Email compromises continue to hit healthcare at alarming rate

An increasing number of providers are reporting inbox-based breaches that expose patient information and lead to costly investigations.

What happened

According to Information Security Media Group, more than 150 email-related breaches have been reported to the U.S. Department of Health and Human Services so far this year, affecting nearly 2.2 million people. Email compromises account for more than a quarter of all incidents reported in 2025. The largest email incident involved United Seating and Mobility (Numotion), which notified almost 500,000 individuals after attackers accessed employee inboxes. Experts note that phishing and social engineering remain the most common entry points, and healthcare organizations continue to face operational pressure as attackers shift tactics and exploit human error.

Going deeper

Email remains one of the most exposed communication channels in healthcare. Workforce members interact with external contacts daily, and inboxes often contain patient scheduling details, insurance information, and internal workflow data that can be used for further compromise. Investigators note that attackers rely on messages that imitate familiar service notifications or internal instructions, which makes detection difficult for staff. Even with security awareness training in place, phishing emails continue to bypass technical controls and reach users, leading to credential theft and unauthorised access to cloud-based mail platforms. The adoption of generative tools by threat actors has also raised concerns about the sophistication and volume of phishing activity.

What was said

Security specialists interviewed about the trend state that phishing succeeds because it targets human decision-making rather than system vulnerabilities. They described how urgency cues, false support messages, and impersonation of trusted services continue to influence users into clicking unexpected links or approving fraudulent prompts. They also stressed that inbox-based compromises often trigger lengthy data reviews, regulatory reporting requirements, and patient notifications because email accounts typically store unstructured sensitive data. Recommended controls include enforcing strong authentication, applying conditional access rules, and tightening identity verification procedures for remote support requests.

The big picture

Paubox’s State of Security Report notes that email breaches “represent the single largest source of cybersecurity incidents and financial liability in the healthcare sector,” a trend reflected in this case. The report shows that “180 healthcare organizations reported email-related security breaches” between January 2024 and January 2025, and the first half of 2025 alone saw “107 email-related incidents” affecting more than 1.6 million people. These figures show how easily a single compromised inbox can expose large volumes of patient data and why healthcare organizations are being pushed to strengthen email security, review access controls, and cut their reliance on unsecured communication workflows.

FAQs

Why do email breaches remain so widespread in healthcare?
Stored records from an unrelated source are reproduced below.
(** A successful [with_record] is an update of one existing record. *)
Lemma with_record_run {A} id (f : NodeRecord -> res TreeError (A * NodeRecord)) t :
  with_record id f t =
  match get t id with
  | None => (Err (NodeNotFound id), t)
  | Some r =>
    match f r with
    | Ok (a, r') => (Ok a, mkTree (<[N.to_nat id := r']> (records t)) (children_by_node t))
    | Err e => (Err e, t)
    | Panic => (Panic, t)
    end
  end.
Proof.
  unfold with_record, index_or_not_found, get.
  destruct (index_of t id) as [i|] eqn:E; [|done]. cbn.
  apply index_of_Some in E as [-> Hlt]. apply lookup_lt_is_Some in Hlt as [r Hr].
  by rewrite Hr.
Qed.

Lemma links_insert (i : nat) r r' (rs : list NodeRecord) :
  rs !! i = Some r -> link r' = link r -> link <$> <[i := r']> rs = link <$> rs.
Proof.
  intros Hr Hl. rewrite list_fmap_insert. apply list_insert_id.
  by rewrite list_lookup_fmap, Hr, Hl.
Qed.

Lemma child_ids_links (rs rs' : list NodeRecord) p : link <$> rs' = link <$> rs -> child_ids rs' p = child_ids rs p.
Proof. unfold child_ids. by intros ->. Qed.

(** Replacing a record by one with the same links, depth and child count. *)
Lemma tree_wf_replace t i r r' :
  tree_wf t -> records t !! i = Some r -> link r' = link r -> nr_depth r' = nr_depth r ->
  nr_children r' = nr_children r -> record_wf r' ->
  tree_wf (mkTree (<[i := r']> (records t)) (children_by_node t)).
Proof.
  intros Hwf Hr Hl Hd Hc Hw.
  assert (forall j s, <[i := r']> (records t) !! j = Some s ->
    exists s0, records t !! j = Some s0 /\ link s = link s0 /\ nr_depth s = nr_depth s0 /\
      nr_children s = nr_children s0) as Hback.
  { intros j s Hs. destruct (decide (j = i)) as [->|Hne].
    - rewrite list_lookup_insert_eq in Hs by (by eapply lookup_lt_Some). injection Hs as <-. exists r. auto.
    - rewrite list_lookup_insert_ne in Hs by done. eauto. }
  assert (forall j s0, records t !! j = Some s0 ->
    exists s, <[i := r']> (records t) !! j = Some s /\ link s = link s0 /\ nr_depth s = nr_depth s0)
    as Hfwd.
  { intros j s0 Hs. destruct (decide (j = i)) as [->|Hne].
    - rewrite list_lookup_insert_eq by (by eapply lookup_lt_Some). rewrite Hr in Hs. injection Hs as <-. exists r'. auto.
    - rewrite list_lookup_insert_ne by done. eauto. }
  assert (forall p, child_ids (<[i := r']> (records t)) p = child_ids (records t) p) as Hids
    by (intros p; eapply child_ids_links, links_insert; eauto).
  destruct Hwf as [Hlen (r0 & Hr0 & Hp0 & Hd0) Hid Hpar Hch Hrec]. split; cbn [records children_by_node].
  - by rewrite length_insert.
  - destruct (Hfwd _ _ Hr0) as (s & Hs & Hls & Hds). exists s.
    injection Hls as _ Hls. rewrite Hs, Hls, Hds. auto.
  - intros j s Hs. destruct (Hback _ _ Hs) as (s0 & Hs0 & Hls & _).
    injection Hls as -> _. eauto.
  - intros j s Hs Hj. destruct (Hback _ _ Hs) as (s0 & Hs0 & Hls & Hds & _).
    destruct (Hpar _ _ Hs0 Hj) as (p & pr & Hp & Hlt & Hpr & Hdp).
    destruct (Hfwd _ _ Hpr) as (pr' & Hpr' & _ & Hdpr). exists p, pr'.
    injection Hls as _ ->. rewrite Hds, Hdpr. auto.
  - intros j s Hs. destruct (Hback _ _ Hs) as (s0 & Hs0 & _ & _ & ->). rewrite Hids. eauto.
  - intros j s Hs. destruct (decide (j = i)) as [->|Hne].
    + rewrite list_lookup_insert_eq in Hs by (by eapply lookup_lt_Some). injection Hs as <-. auto.
    + rewrite list_lookup_insert_ne in Hs by done. eauto.
Qed.

(** The tree after a successful insertion below record [pr]. *)
Definition tree_insert (t : Tree) (parent : NodeId) (pr : NodeRecord) (payload : NodePayload) : Tree :=
  mkTree
    (<[N.to_nat parent := set_counters (nr_visits pr) (nr_children pr + 1)%N pr]> (records t)
       ++ [NodeRecord_child (next_id t) parent (nr_depth pr + 1)%N payload])
    (<[N.to_nat parent := child_ids (records t) parent ++ [next_id t]]> (children_by_node t)
       ++ [[]]).

Lemma insert_child_run t parent payload : tree_wf t ->
  insert_child parent payload t =
  match get t parent with
  | None => (Err (MissingParent parent), t)
  | Some pr =>
    if (u32_max <? nr_depth pr + 1)%N then (Err (DepthOverflow parent), t)
    else if (u32_max <? nr_children pr + 1)%N then (Err (ChildCountOverflow parent), t)
    else (Ok (next_id t), tree_insert t parent pr payload)
  end.
Proof.
  intros Hwf. unfold insert_child, get.
  destruct (index_of t parent) as [i|] eqn:E; [|done]. cbn.
  apply index_of_Some in E as [-> Hlt]. apply lookup_lt_is_Some in Hlt as [pr Hr].
  rewrite Hr. destruct (twf_children _ Hwf _ _ Hr) as [-> _].
  unfold checked_add, tree_insert. rewrite N2Nat.id.
  destruct (N.ltb_spec u32_max (nr_depth pr + 1)), (N.ltb_spec u32_max (nr_children pr + 1));
    repeat case_decide; try reflexivity; lia.
Qed.

Lemma NodeRecord_new_wf id p d payload : (d <= u32_max)%N ->
  record_wf (NodeRecord_new id p d payload).
Proof. intros Hd. split; cbn; naive_solver (unfold u32_max in *; lia). Qed.

Lemma record_wf_counters v c r : record_wf r -> (v <= u32_max)%N -> (c <= u32_max)%N ->
  record_wf (set_counters v c r).
Proof. intros [] ??. by split. Qed.

Lemma tree_insert_lookup t parent pr payload j s :
  get t parent = Some pr ->
  records (tree_insert t parent pr payload) !! j = Some s <->
  (j < len t)%nat /\
    (if decide (j = N.to_nat parent)
     then s = set_counters (nr_visits pr) (nr_children pr + 1)%N pr
     else records t !! j = Some s) \/
  j = len t /\ s = NodeRecord_child (next_id t) parent (nr_depth pr + 1)%N payload.
Proof.
  intros Hg%get_Some. unfold tree_insert, len. cbn [records].
  rewrite lookup_snoc_Some, length_insert. apply lookup_lt_Some in Hg as Hlt.
  case_decide as Hj.
  - subst j. rewrite list_lookup_insert_eq by done. naive_solver.
  - rewrite list_lookup_insert_ne by done. naive_solver.
Qed.

(** Old records keep everything but the parent's child count. *)
Lemma tree_insert_old t parent pr payload j s : tree_wf t -> get t parent = Some pr ->
  records t !! j = Some s ->
  exists s', records (tree_insert t parent pr payload) !! j = Some s' /\
    link s' = link s /\ nr_depth s' = nr_depth s /\
    nr_children s' = (nr_children s + (if decide (j = N.to_nat parent) then 1 else 0))%N.
Proof.
  intros Hwf Hg Hs. apply lookup_lt_Some in Hs as Hlt.
  setoid_rewrite tree_insert_lookup; [|done]. unfold len. case_decide as Hj.
  - subst j. apply get_Some in Hg. rewrite Hg in Hs. injection Hs as <-.
    eexists. split; [left; eauto|]. done.
  - eexists. split; [left; eauto|]. split_and!; [done..|lia].
Qed.

Lemma tree_insert_links t parent pr payload : get t parent = Some pr ->
  link <$> records (tree_insert t parent pr payload) =
  (link <$> records t) ++ [(next_id t, Some parent)].
Proof.
  intros Hg%get_Some. unfold tree_insert. cbn [records]. rewrite fmap_app.
  f_equal. by eapply links_insert.
Qed.

Lemma tree_insert_child_ids t parent pr payload p : get t parent = Some pr ->
  child_ids (records (tree_insert t parent pr payload)) p =
  child_ids (records t) p ++ (if decide (parent = p) then [next_id t] else []).
Proof.
  intros Hg. unfold child_ids. rewrite (tree_insert_links _ _ _ _ Hg), list.filter_app, fmap_app.
  f_equal. rewrite list.filter_cons, list.filter_nil. cbn. repeat case_decide; naive_solver.
Qed.

Lemma child_ids_bounds t i c : tree_wf t ->
  c ∈ child_ids (records t) (N.of_nat i) -> (i < N.to_nat c < len t)%nat.
Proof.
  intros Hwf. unfold child_ids. rewrite list_elem_of_fmap.
  intros ([c' p] & -> & [Hp Hin]%list_elem_of_filter). cbn in *.
  apply list_elem_of_fmap in Hin as (r & [= -> Hr] & (j & Hj)%list_elem_of_lookup).
  rewrite (twf_id _ Hwf _ _ Hj). apply lookup_lt_Some in Hj as Hlt. unfold len.
  destruct (decide (j = 0%nat)) as [->|Hne].
  - destruct (twf_root _ Hwf) as (r0 & Hr0 & Hp0 & _). congruence.
  - destruct (twf_parent _ Hwf _ _ Hj Hne) as (q & qr & Hq & Hqlt & _). assert (N.of_nat q = N.of_nat i) by congruence. lia.
Qed.

Lemma child_ids_fresh t : tree_wf t -> child_ids (records t) (next_id t) = [].
Proof.
  intros Hwf. destruct (child_ids (records t) (next_id t)) as [|c l] eqn:E; [done|].
  assert (c ∈ child_ids (records t) (next_id t)) as Hc by (rewrite E; left).
  apply (child_ids_bounds t (len t) c Hwf) in Hc. lia.
Qed.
Email connects healthcare workers to external contacts throughout the day, which exposes users to ongoing phishing attempts and makes it easier for attackers to obtain credentials.

What type of data is usually exposed in inbox breaches?

Email accounts often contain scheduling files, referral documents, insurance forms, internal communications, and other unstructured information that may include protected health information.

Does multi-factor authentication prevent these incidents?

It reduces risk but does not eliminate it. Attackers often use phishing kits or social engineering to capture MFA prompts, session cookies, or approval codes.

Why do these incidents trigger costly investigations?

Providers must assess every exposed mailbox, determine what information was accessible, notify affected individuals, and address regulatory obligations, which can take a lot of time and resources.